Но вернёмся к удивительной молитве «Отче наш». Слыша её, нередко вспоминаю школьные свои годы, когда, стоя у доски и не зная каких-то очевидных вещей, скажем, той же таблицы умножения, частенько слышал от учителей, что это надо знать как «Отче наш»! Вы представили себе живо, осознали — кто, когда и кому это говорил? Поразительнее всего, однако, было то, что я, хлопая глазами, неизменно соглашался с этим доводом. Да, качал я послушно повинной (октябрятской, пионерской, комсомольской) головой, всё правильно, надо как «Отче наш». Весьма и весьма сомнительно, чтобы недавняя прилежная выпускница советского педагогического вуза сама имела хотя бы приблизительное представление о продолжении этого словосочетания, первых слов величайшего молитвословия.

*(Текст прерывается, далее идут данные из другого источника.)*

(** The query with a limit is the one without it and the limit. *)
Lemma has_lor_limit f x : Z.land COLLECTION_QUERY_USE_LIMIT x = 0 -> has x (Z.lor f COLLECTION_QUERY_USE_LIMIT) = has x f.
Proof. intros Hx. unfold has. by rewrite Z.land_lor_distr_l, Hx, Z.lor_0_r. Qed.

Lemma has_limit f : has COLLECTION_QUERY_USE_LIMIT (Z.lor f COLLECTION_QUERY_USE_LIMIT) = true.
Proof.
  unfold has. rewrite Z.land_lor_distr_l. destruct (Z.eqb_spec (Z.lor (Z.land f COLLECTION_QUERY_USE_LIMIT) (Z.land COLLECTION_QUERY_USE_LIMIT COLLECTION_QUERY_USE_LIMIT)) 0) as [E|]; [|done].
  by apply Z.lor_eq_0_iff in E as [_ E].
Qed.

Lemma limited_query g g' c c' q q2 :
  has COLLECTION_QUERY_USE_LIMIT (query_flags (params c)) = false ->
  build_query g c = Done (q, q2) ->
  where_ext c' = where_ext c -> tagid c' = tagid c ->
  params c' = params (dt_collection_set_query_flags c (Z.lor (query_flags (params c)) COLLECTION_QUERY_USE_LIMIT)) ->
  exists q', build_query g' c' = Done (q', q2 +:+ " LIMIT ?1, ?2").
Proof.
  intros Hf Hb Hw Ht Hp.
  rewrite (build_query_ext g' c' (dt_collection_set_query_flags c (Z.lor (query_flags (params c)) COLLECTION_QUERY_USE_LIMIT))) by done.
  clear Hw Ht Hp. set (f' := Z.lor (query_flags (params c)) COLLECTION_QUERY_USE_LIMIT) in *.
  assert (has COLLECTION_QUERY_USE_SORT f' = has COLLECTION_QUERY_USE_SORT (query_flags (params c))) as E1 by (by apply has_lor_limit).
  assert (has COLLECTION_QUERY_USE_WHERE_EXT f' = has COLLECTION_QUERY_USE_WHERE_EXT (query_flags (params c))) as E2 by (by apply has_lor_limit).
  assert (has COLLECTION_QUERY_USE_ONLY_WHERE_EXT f' = has COLLECTION_QUERY_USE_ONLY_WHERE_EXT (query_flags (params c))) as E3 by (by apply has_lor_limit).
  assert (has COLLECTION_QUERY_USE_LIMIT f' = true) as E4 by apply has_limit. clearbody f'.
  set (cl := dt_collection_set_query_flags c f') in *.
  assert (where_part (params cl) (extended_where (where_ext cl)) = where_part (params c) (extended_where (where_ext c))) as Ew.
  { unfold where_part. change (query_flags (params cl)) with f'. by rewrite E2, E3. }
  assert (select_parts cl = select_parts c) as Es.
  { unfold select_parts. change (query_flags (params cl)) with f'. by rewrite E1, E3. }
  assert (order_part cl = order_part c) as Eo.
  { unfold order_part. change (query_flags (params cl)) with f'. by rewrite E1, E3. }
  assert (limit_part cl = " LIMIT ?1, ?2") as El by (unfold limit_part; change (query_flags (params cl)) with f'; by rewrite E4).
  assert (limit_part c = "") as El0 by (unfold limit_part; by rewrite Hf).
  unfold build_query in *. rewrite Ew, Es, Eo, El. rewrite El0 in Hb. destruct (where_part _ _) as [w|]; [|done]. cbn [c_bind] in *.
  destruct (select_parts c) as [pre post].
  assert (q2 = pre +:+ w +:+ post +:+ " " +:+ order_part c +:+ "") as -> by congruence.
  eexists. by rewrite !str_app_assoc.
Qed.

(** The loop over the rows, from the first on, with one of the places known, or none. *)
Lemma find_range_er a b l j rc sr : 0 <= sr -> 0 < a < 2 ^ 31 -> a ∉ l -> Forall (fun id => 0 < id < 2 ^ 31) l -> l !! j = Some b -> NoDup l -> 0 <= rc ->
  find_range (wrap_u32 a) b rc sr (-1) l = (sr, rc + Z.of_nat j).
Proof.
  intros Hsr Ha. revert j rc. induction l as [|x l IH]; intros j rc Hn Hp Hj Hd Hrc; [done|]. cbn [find_range].
  apply not_elem_of_cons in Hn as [Hne Hn]. apply Forall_cons in Hp as [Hx Hp]. apply NoDup_cons in Hd as [Hxl Hd].
  rewrite !wrap_u32_id by lia. destruct (Z.eqb_spec x a); [by subst|]. destruct j as [|j].
  - injection Hj as ->. rewrite Z.eqb_refl. destruct (Z.eqb_spec sr (-1)); [lia|]. destruct (Z.eqb_spec rc (-1)); [lia|]. cbn. f_equal. lia.
  - destruct (Z.eqb_spec x b) as [->|_]; [destruct Hxl; by eapply list_elem_of_lookup_2|]. change (-1 =? -1) with true. rewrite andb_false_r.
    rewrite <- (wrap_u32_id a) at 1 by lia. rewrite (IH j) by (done || lia). f_equal. lia.
Qed.

Lemma find_range_sr a b l i rc er : 0 <= er -> 0 < a < 2 ^ 31 -> b ∉ l -> Forall (fun id => 0 < id < 2 ^ 31) l -> l !! i = Some a -> NoDup l -> 0 <= rc ->
  find_range (wrap_u32 a) b rc (-1) er l = (rc + Z.of_nat i, er).
Proof.
  intros Her Ha. revert i rc. induction l as [|x l IH]; intros i rc Hn Hp Hi Hd Hrc; [done|]. cbn [find_range].
  apply not_elem_of_cons in Hn as [Hne Hn]. apply Forall_cons in Hp as [Hx Hp]. apply NoDup_cons in Hd as [Hxl Hd].
  rewrite !wrap_u32_id by lia. destruct (Z.eqb_spec x b); [by subst|]. destruct i as [|i].
  - injection Hi as ->. rewrite Z.eqb_refl. destruct (Z.eqb_spec rc (-1)); [lia|]. destruct (Z.eqb_spec er (-1)); [lia|]. cbn. f_equal. lia.
  - destruct (Z.eqb_spec x a) as [->|_]; [destruct Hxl; by eapply list_elem_of_lookup_2|]. change (-1 =? -1) with true. cbn [negb andb].
    rewrite <- (wrap_u32_id a) at 1 by lia. rewrite (IH i) by (done || lia). f_equal. lia.
Qed.

Lemma find_range_spec a b l i j rc : 0 < a < 2 ^ 31 -> Forall (fun id => 0 < id < 2 ^ 31) l -> l !! i = Some a -> l !! j = Some b -> NoDup l -> 0 <= rc ->
  find_range (wrap_u32 a) b rc (-1) (-1) l = (rc + Z.of_nat i, rc + Z.of_nat j).
Proof.
  intros Ha. revert i j rc. induction l as [|x l IH]; intros i j rc Hp Hi Hj Hd Hrc; [done|]. cbn [find_range].
  apply Forall_cons in Hp as [Hx Hp]. apply NoDup_cons in Hd as [Hxl Hd].
  rewrite !wrap_u32_id by lia. destruct i as [|i], j as [|j].
  - injection Hi as ->. injection Hj as ->. rewrite Z.eqb_refl. destruct (Z.eqb_spec rc (-1)); [lia|]. cbn. f_equal; lia.
  - injection Hi as ->. rewrite Z.eqb_refl. destruct (Z.eqb_spec a b) as [->|_]; [destruct Hxl; by eapply list_elem_of_lookup_2|].
    change (-1 =? -1) with true. rewrite andb_false_r. rewrite <- (wrap_u32_id a) at 1 by lia. rewrite (find_range_er a b l j) by (done || lia). f_equal; lia.
  - injection Hj as ->. rewrite Z.eqb_refl. destruct (Z.eqb_spec b a) as [->|_]; [destruct Hxl; by eapply list_elem_of_lookup_2|].
    change (-1 =? -1) with true. cbn [negb andb]. rewrite <- (wrap_u32_id a) at 1 by lia. rewrite (find_range_sr a b l i) by (done || lia). f_equal; lia.
  - destruct (Z.eqb_spec x a) as [->|_]; [destruct Hxl; by eapply list_elem_of_lookup_2|].
    destruct (Z.eqb_spec x b) as [->|_]; [destruct Hxl; by eapply list_elem_of_lookup_2|].
    change (-1 =? -1) with true. cbn [negb andb]. rewrite <- (wrap_u32_id a) at 1 by lia. rewrite (IH i j) by (done || lia). f_equal; lia.
Qed.
(** C10, amended. When the first recognised header of [D] is followed by
    blank lines only (or by nothing), the locator returns its index with
    no end bound, so the splicer takes the insertion branch for every
    text: the old header line stays, and the result has one recognised
    header line more than the spliced text.  It has two of them exactly
    when the spliced text has one; a rendered block, which starts with
    the header ['## 目次'], thus leaves at least two recognised header
    lines in the document, and exactly two when the entries hold no
    newline. *)
Theorem header_then_blanks_duplicates
    (D : str) (pre : list str) (l : str) (post : list str)
    (h : Heading) (hs : list Heading)
    (Hlines : split NL D = pre ++ l :: post)
    (Hpre : forall x, In x pre -> is_header_line x = false)
    (Hl : is_header_line l = true)
    (Hpost : forall x, In x post -> nonblank x = false) :
  find_existing_toc D = (Some (length pre), None)
  /\ (forall toc,
        insert_or_update_toc D toc
        = join nl (inserted_lines (split NL D) toc))
  /\ (forall toc,
        header_count (split NL (insert_or_update_toc D toc))
        = header_count (split NL toc) + 1)
  /\ (forall toc,
        header_count (split NL (insert_or_update_toc D toc)) = 2
        <-> header_count (split NL toc) = 1)
  /\ let lines' :=
       split NL (insert_or_update_toc D (generate_toc (h :: hs))) in
     2 <= header_count lines'
     /\ (Forall clean (h :: hs) -> header_count lines' = 2).
Proof.
  assert (Hfind : find_existing_toc D = (Some (length pre), None)).
  { unfold find_existing_toc. rewrite Hlines.
    rewrite (find_loop_hit (pre ++ l :: post) 0 pre l post Hpre Hl).
    simpl. rewrite (toc_end_from_blank pre l post Hpost). reflexivity. }
  assert (Hins : forall toc, insert_or_update_toc D toc
                   = join nl (inserted_lines (split NL D) toc)).
  { intros toc. pose proof (insert_or_update_toc_cases D toc) as Hc.
    rewrite Hfind in Hc. exact Hc. }
  assert (Hcount : forall toc,
             header_count (split NL (insert_or_update_toc D toc))
             = header_count (split NL toc) + 1).
  { intros toc. rewrite Hins, split_inserted.
    unfold inserted_lines. rewrite Hlines.
    set (p := insert_position (pre ++ l :: post)).
    assert (Hp : p <= length pre) by exact (insert_position_before_header
                                              pre l post Hl).
    assert (Hsk : skipn p (pre ++ l :: post) = skipn p pre ++ l :: post).
    { rewrite skipn_app. replace (p - length pre) with 0 by lia.
      reflexivity. }
    rewrite Hsk, !header_count_app.
    rewrite (header_count_none (firstn p (pre ++ l :: post)))
      by apply insert_position_no_header.
    rewrite (header_count_none (skipn p pre))
      by (intros x Hx; exact (Hpre x (In_skipn p pre x Hx))).
    assert (Hold : header_count (l :: post) = 1).
    { change (l :: post) with ([l] ++ post).
      rewrite header_count_app, (header_count_none post).
      - unfold header_count. cbn [filter]. rewrite Hl. reflexivity.
      - intros x Hx. exact (blank_not_header x (Hpost x Hx)). }
    rewrite Hold. change (header_count [[]]) with 0. lia. }
  split; [exact Hfind|]. split; [exact Hins|]. split; [exact Hcount|].
  split; [intros toc; rewrite Hcount; lia|].
  intros lines'. unfold lines'. rewrite Hcount.
  split.
  - pose proof (header_count_toc_pos h hs). lia.
  - intros Hc. rewrite (header_count_toc_clean h hs Hc). reflexivity.
Qed.
(** A JavaScript number: an IEEE 754 binary64 value. *)
Definition double := spec_float.

(** The number a whole number converts to, the nearest double. *)
Definition of_Z (z : Z) : double := binary_normalize 53 1024 z 0 false.

(** [x + y], [x * y] and [x / y], rounded to the nearest double, ties
    to even. *)
Definition add : double -> double -> double := SFadd 53 1024.
Definition mul : double -> double -> double := SFmul 53 1024.
Definition div : double -> double -> double := SFdiv 53 1024.

(** [x < y] *)
Definition ltb : double -> double -> bool := SFltb.

(** The double a decimal literal denotes: the double nearest to [n / d],
    for whole numbers [n] and [d] below 2^53; 19.99 is [decimal 1999 100]. *)
Definition decimal (n d : Z) : double := div (of_Z n) (of_Z d).

(** Neither NaN nor an infinity. *)
Definition is_finite (x : double) : bool :=
  match x with
  | S754_zero _ | S754_finite _ _ _ => true
  | _ => false
  end.

(** The rational number a finite double stands for. *)
Definition to_Q (x : double) : Q :=
  match x with
  | S754_finite s m e => inject_Z (cond_Zopp s (Zpos m)) * Qpower 2 e
  | _ => 0
  end.

(** [Math.round(x)]: the integer nearest to [x], a tie going to the
    larger one; NaN, the infinities and the zeros are returned as they
    are, and a result of zero keeps the sign of [x].  The integer is
    found on the exact value of [x]. *)
Definition round (x : double) : double :=
  match x with
  | S754_finite s m e =>
      let k := Qfloor (to_Q x + (1 # 2)) in
      if k =? 0 then S754_zero s else of_Z k
  | _ => x
  end.

(** The whole number a double is, when it is one. *)
Definition to_Z (x : double) : option Z :=
  match x with
  | S754_zero _ => Some 0
  | S754_finite _ _ _ =>
      let q := to_Q x in
      if Qeq_bool q (inject_Z (Qfloor q)) then Some (Qfloor q) else None
  | _ => None
  end.

End Double.

Abbreviation double := Double.double.

(** ** Data model *)

Inductive Role := USER | ADMIN.

(** [req.user], as attached by the authentication middleware. *)
Record User := { userId : Id; role : Role }.

Inductive OrderStatus :=
  PENDING | CONFIRMED | PROCESSING | SHIPPED | DELIVERED | CANCELLED | REFUNDED.

Record Product := {
  p_name : string;
  p_price : double;
  p_stock : Z;
  p_isActive : bool
}.

Record CartItem := {
  ci_id : Id;
  ci_cartId : Id;
  ci_productId : Id;
  ci_quantity : Z;
  ci_customDesign : option string
}.

Record OrderItem := {
  oi_productId : Id;
  oi_quantity : Z;
  oi_price : double;
  oi_customDesign : option string
}.

Record Order := {
  o_userId : Id;
  o_total : double;
  o_status : OrderStatus;
  o_paymentStatus : option string;   (* [None]: the column default *)
  o_shippingAddress : string;
  o_paymentMethod : string;
  o_notes : option string;
  o_items : list OrderItem
}.

(** The tables.  [carts] is keyed by the owner: the cart table is looked
    up by its unique [userId] only, and the value is the cart's own id.
    [cartItems] keeps the rows in creation order. *)
Record Store := {
  products : gmap positive Product;
  carts : gmap positive positive;
  cartItems : list CartItem;
  orders : gmap positive Order
}.

(** ** Outcomes *)

(** The failure responses of the handlers, named after the error
    taxonomy; the HTTP status each one is sent with is [http_status]. *)
Inductive Error :=
  | InvalidArgument                      (* 400, a required or malformed field *)
  | EmptyCart                            (* 400 'Cart is empty' *)
  | ProductUnavailable (name : string)   (* 400 'Product ... is no longer available' *)
  | InsufficientStock (available : Z)    (* 400 'Insufficient stock ... Available: n' *)
  | NotFound                             (* 404 sent by the handler *)
  | Forbidden                            (* 403 'Not authorized' *)
  | InvalidState                         (* 400 'Order cannot be cancelled at this stage' *)
  | RecordNotFound                       (* Prisma P2025, 404 from errorHandler *)
  | InternalError.                       (* any other exception, 500 from errorHandler *)

Definition http_status (e : Error) : Z :=
  match e with
  | InvalidArgument | EmptyCart | ProductUnavailable _
  | InsufficientStock _ | InvalidState => 400
  | NotFound | RecordNotFound => 404
  | Forbidden => 403
  | InternalError => 500
  end.

Inductive result (A : Type) :=
  | Ok (a : A)
  | Err (e : Error).
Arguments Ok {A} a.
Arguments Err {A} e.

(** A handler leaves a response and a store. *)
Definition Handler (A : Type) := Store -> result A * Store.

(** ** JavaScript helpers *)

(** Truthiness of an optional string: [undefined], [null] and the empty
    string are falsy. *)
Definition truthy (v : option string) : bool :=
  match v with
  | Some (String _ _) => true
  | _ => false
  end.

(** [v || null] *)
Definition or_null (v : option string) : option string :=
  if truthy v then v else None.

(** [v || d] *)
Definition or_default (v : option string) (d : string) : string :=
  match v with
  | Some (String a r) => String a r
  | _ => d
  end.

Definition is_null (v : option string) : bool :=
  match v with None => true | Some _ => false end.

(** [c.toUpperCase()] on an ASCII character. *)
Definition upper_ascii (c : ascii) : ascii :=
  let n := N_of_ascii c in
  if ((97 <=? n) && (n <=? 122))%N then ascii_of_N (n - 32) else c.

(** The byte [c] has the value [n]. *)
Definition byte_is (c : ascii) (n : N) : bool := (N_of_ascii c =? n)%N.

(** [s.toUpperCase()].  Besides the letters a to z, the code points
    whose upper-case form is made of the letters A to Z are U+0131
    (dotless i, to I), U+017F (long s, to S), U+00DF (sharp s, to SS) and
    the ligatures U+FB00 to U+FB06 (to FF, FI, FL, FFI, FFL, ST, ST);
    they are recognised by their bytes.  The other code points outside
    ASCII are left as they are: their upper-case forms have a character
    outside ASCII too, so they can make no difference to a comparison
    with an ASCII name. *)
Fixpoint toUpperCase (s : string) : string :=
  match s with
  | EmptyString => EmptyString
  | String c1 r1 =>
      let plain := String (upper_ascii c1) (toUpperCase r1) in
      match r1 with
      | EmptyString => plain
      | String c2 r2 =>
          if byte_is c1 195 && byte_is c2 159 then String "S" (String "S" (toUpperCase r2))
          else if byte_is c1 196 && byte_is c2 177 then String "I" (toUpperCase r2)
          else if byte_is c1 197 && byte_is c2 191 then String "S" (toUpperCase r2)
          else
            match r2 with
            | EmptyString => plain
            | String c3 r3 =>
                if byte_is c1 239 && byte_is c2 172 then
                  if byte_is c3 128 then String "F" (String "F" (toUpperCase r3))
                  else if byte_is c3 129 then String "F" (String "I" (toUpperCase r3))
                  else if byte_is c3 130 then String "F" (String "L" (toUpperCase r3))
                  else if byte_is c3 131
                  then String "F" (String "F" (String "I" (toUpperCase r3)))
                  else if byte_is c3 132
                  then String "F" (String "F" (String "L" (toUpperCase r3)))
                  else if byte_is c3 133 || byte_is c3 134
                  then String "S" (String "T" (toUpperCase r3))
                  else plain
                else plain
            end
      end
  end.

(** [Math.round] on the exact quotient of two whole numbers: nearest
    integer, ties towards positive infinity. *)
Definition math_round (x : Q) : Z := Qfloor (x + (1 # 2)).

(** [Math.round(x * 100) / 100] *)
Definition round2 (x : double) : double :=
  Double.div (Double.round (Double.mul x (Double.of_Z 100))) (Double.of_Z 100).

(** ** The store's primitives *)

Definition set_stock (p : Product) (n : Z) : Product :=
  {| p_name := p_name p; p_price := p_price p; p_stock := n; p_isActive := p_isActive p |}.

Definition set_quantity (it : CartItem) (q : Z) : CartItem :=
  {| ci_id := ci_id it; ci_cartId := ci_cartId it; ci_productId := ci_productId it;
     ci_quantity := q; ci_customDesign := ci_customDesign it |}.

Definition set_status (o : Order) (st : OrderStatus) : Order :=
  {| o_userId := o_userId o; o_total := o_total o; o_status := st;
     o_paymentStatus := o_paymentStatus o; o_shippingAddress := o_shippingAddress o;
     o_paymentMethod := o_paymentMethod o; o_notes := o_notes o; o_items := o_items o |}.

Definition set_paymentStatus (o : Order) (ps : option string) : Order :=
  {| o_userId := o_userId o; o_total := o_total o; o_status := o_status o;
     o_paymentStatus := ps; o_shippingAddress := o_shippingAddress o;
     o_paymentMethod := o_paymentMethod o; o_notes := o_notes o; o_items := o_items o |}.

Definition with_products (s : Store) (m : gmap positive Product) : Store :=
  {| products := m; carts := carts s; cartItems := cartItems s; orders := orders s |}.

Definition with_carts (s : Store) (m : gmap positive positive) : Store :=
  {| products := products s; carts := m; cartItems := cartItems s; orders := orders s |}.

Definition with_cartItems (s : Store) (l : list CartItem) : Store :=
  {| products := products s; carts := carts s; cartItems := l; orders := orders s |}.

Definition with_orders (s : Store) (m : gmap positive Order) : Store :=
  {| products := products s; carts := carts s; cartItems := cartItems s; orders := m |}.
(** * WebRTC examples: signaling relays and session orchestration

    A shallow embedding of the three signaling servers (group-video-call,
    expanded-video-call, broadcast) and of the client hooks that own the
    peer connections (useWebRTC of both mesh examples,
    useBroadcasterWebRTC, useViewerWebRTC and the broadcast App's message
    handler), followed by the properties the specification states about
    them.  The development also covers the code around them: the hash
    routing of expanded-video-call, the Apps of the three examples, the
    chat and screen-share operations of the expanded hook, and the
    relays as systems run over arbitrary sequences of transport events,
    with the invariants and compositions the code itself shows.

    Conventions.
    - A JavaScript [Map] is an insertion-ordered association list
      ([JsMap]): [set] on a present key keeps its position, [set] on an
      absent key appends, iteration follows the list.  An object held in
      a map and mutated in place is written back under its key.
    - A WebSocket object is identified by a number ([WsId]); its
      [readyState] is owned by the transport and only read by the relays.
    - A relay handler is synchronous: it is one function from the state
      it closes over to the new state and the effects it performed, in
      program order.
    - The hooks' handlers are [async].  Each is given as one function
      (the invocation run to completion); for useWebRTC of
      group-video-call the offer and answer handlers are also given
      await by await ([GroupCallAsync]), and shown to agree with the
      one-step handlers when nothing is handled in between.
    - The ICE engine is external: a peer connection records the calls
      made to it, and its promises are taken to resolve.  Console output
      of the hooks is not recorded; the relays' is. *)

From Stdlib Require Import ZArith Lia.
From stdpp Require Import base option list strings.

Open Scope string_scope.
Open Scope list_scope.

(* naive_solver clears hypotheses that may already be gone *)
#[local] Set Warnings "-clear-no-such-hyp".

(** ** JavaScript maps *)

Abbreviation JsMap V := (list (string * V)).

Section JsMap.
Context {V : Type}.
Implicit Types (m : JsMap V) (k : string) (v : V).

Fixpoint jm_get k m : option V :=
  match m with
  | [] => None
  | (k', v) :: m' => if decide (k' = k) then Some v else jm_get k m'
  end.

Definition jm_has k m : bool :=
  match jm_get k m with Some _ => true | None => false end.

Fixpoint jm_set k v m : JsMap V :=
  match m with
  | [] => [(k, v)]
  | (k', v') :: m' =>
      if decide (k' = k) then (k', v) :: m' else (k', v') :: jm_set k v m'
  end.

Fixpoint jm_delete k m : JsMap V :=
  match m with
  | [] => []
  | (k', v') :: m' =>
      if decide (k' = k) then jm_delete k m' else (k', v') :: jm_delete k m'
  end.

Definition jm_keys m : list string := m.*1.
Definition jm_values m : list V := m.*2.
Definition jm_size m : nat := length m.
End JsMap.

Arguments jm_keys : simpl never.
Arguments jm_values : simpl never.

(** ** Transport handles *)

Definition WsId := nat.

Inductive ReadyState := CONNECTING | OPEN | CLOSING | CLOSED.

Definition is_open (rs : ReadyState) : bool :=
  match rs with OPEN => true | _ => false end.

(** JavaScript truthiness of a [string | null]: [null] and the empty
    string are falsy. *)
Definition truthy (o : option string) : bool :=
  match o with
  | Some s => if decide (s = "") then false else true
  | None => false
  end.

(** [a || b] on strings. *)
Definition or_default (a b : string) : string :=
  if decide (a = "") then b else a.

(** ** The mesh relay of group-video-call (server/index.ts)

  [rooms] is the module-level [Map<string, Map<string, Peer>>];
  [currentRoomId] and [currentPeerId] are the variables each connection
  closes over. *)

Module GroupRelay.

Record Peer := { peerId : string; ws : WsId }.

Inductive SignalKind := KOffer | KAnswer | KIceCandidate.

(** A parsed inbound message, by its [type]; the fields of a signal
    other than [to] are relayed untouched and kept opaque. *)
Inductive ClientMsg :=
| Join (roomId peerId : string)
| Signal (kind : SignalKind) (to : string) (body : string)
| OtherType.

(** [data] as received: [JSON.parse] either yields a message or throws. *)
Inductive Inbound :=
| Parsed (m : ClientMsg)
| Malformed.

Inductive ServerMsg :=
| RoomPeers (peers : list string)
| PeerJoined (p : string)
| PeerLeft (p : string)
| Relayed (kind : SignalKind) (to : string) (body : string).

Inductive LogEntry :=
| LogJoined (p room : string) (size : nat)
| LogLeft (p room : string) (size : nat)
| LogError.

Inductive Effect :=
| Send (s : WsId) (m : ServerMsg)
| Log (l : LogEntry).

Record World := {
  rooms : JsMap (JsMap Peer);
  readyState : WsId → ReadyState
}.

Record Conn := {
  conn_ws : WsId;
  currentRoomId : option string;
  currentPeerId : option string
}.

Definition init_world : World :=
  {| rooms := []; readyState := λ _, OPEN |}.

Definition new_conn (s : WsId) : Conn :=
  {| conn_ws := s; currentRoomId := None; currentPeerId := None |}.

Definition with_rooms (w : World) (r : JsMap (JsMap Peer)) : World :=
  {| rooms := r; readyState := readyState w |}.

Definition sock_open (w : World) (s : WsId) : bool := is_open (readyState w s).

(** [forwardToPeer(roomId, toPeerId, message)]; [roomId] is
    [currentRoomId!], which is [null] before the first join. *)
Definition forwardToPeer (w : World) (roomId : option string)
    (toPeerId : string) (message : ServerMsg) : list Effect :=
  match roomId with
  | None => []
  | Some rid =>
      match jm_get rid (rooms w) with
      | Some room =>
          match jm_get toPeerId room with
          | Some peer =>
              if sock_open w (ws peer) then [Send (ws peer) message] else []
          | None => []
          end
      | None => []
      end
  end.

Парадоксальность, впрочем как и комичность, ситуации заключалась именно в том, что обе стороны (согласно некоей негласной договорённости) были убеждены, что, скажем, формулу воды, форму земного шара и число материков следует знать, конечно же, как «Отче наш». А ещё, помнится, наши советские учителя частенько прибегали в своей речи, обращаясь к нерадивым ученикам, к известной русской пословице: «Начал за здравие, а кончил за упокой». Вы понимаете, почему сейчас вспомнил об этом? Да, вы правы, подлинный, коренной смысл этого высказывания открылся автору много позже, когда вошло в привычку вечером, накануне воскресной или праздничной службы, сосредоточенно писать записки — о здравии и упокоении родных и близких, а ещё начальников, наставников и благодетелей…

Та же картина и дома. Дед мой по отцу, педант и аскет, проверяя домашние задания школяра, не раз и не два твердил мне про это самое «Отче наш», не удосуживаясь, впрочем, хотя б разочек спросить внука: а сам-то он в курсе? Ему, как давнему выпускнику классической гимназии, наверняка было всё понятно в этом коротком словосочетании. Самое же занятное заключалось в том, что это выговаривалось почтенным стариком Шир-Али Али Султанбек оглы Ирзабековым, азербайджанцем с дореволюционным партийным стажем и убеждённым атеистом, своему внуку Фазилю Давуд оглы…

Как «Отче наш»! Так невидимо, упрямо преодолевая заслоны, жёстко возводимые безбожными властями, к нам приходило, вернее, нас не покидало религиозное сознание, пусть даже в такой форме. Мы могли предавать Господа, но этого никогда не делал наш язык… Таким было то время, так несхожее со временем нынешним. Что же до Господней молитвы, то в возрасте сорока двух лет всё же «одолел» её, готовясь к принятию Таинства Святого Крещения, для чего укрывался во время обеденного перерыва от сослуживцев в недавно восстановленном Казанском храме на Красной площади, по соседству с которым в ту пору трудился.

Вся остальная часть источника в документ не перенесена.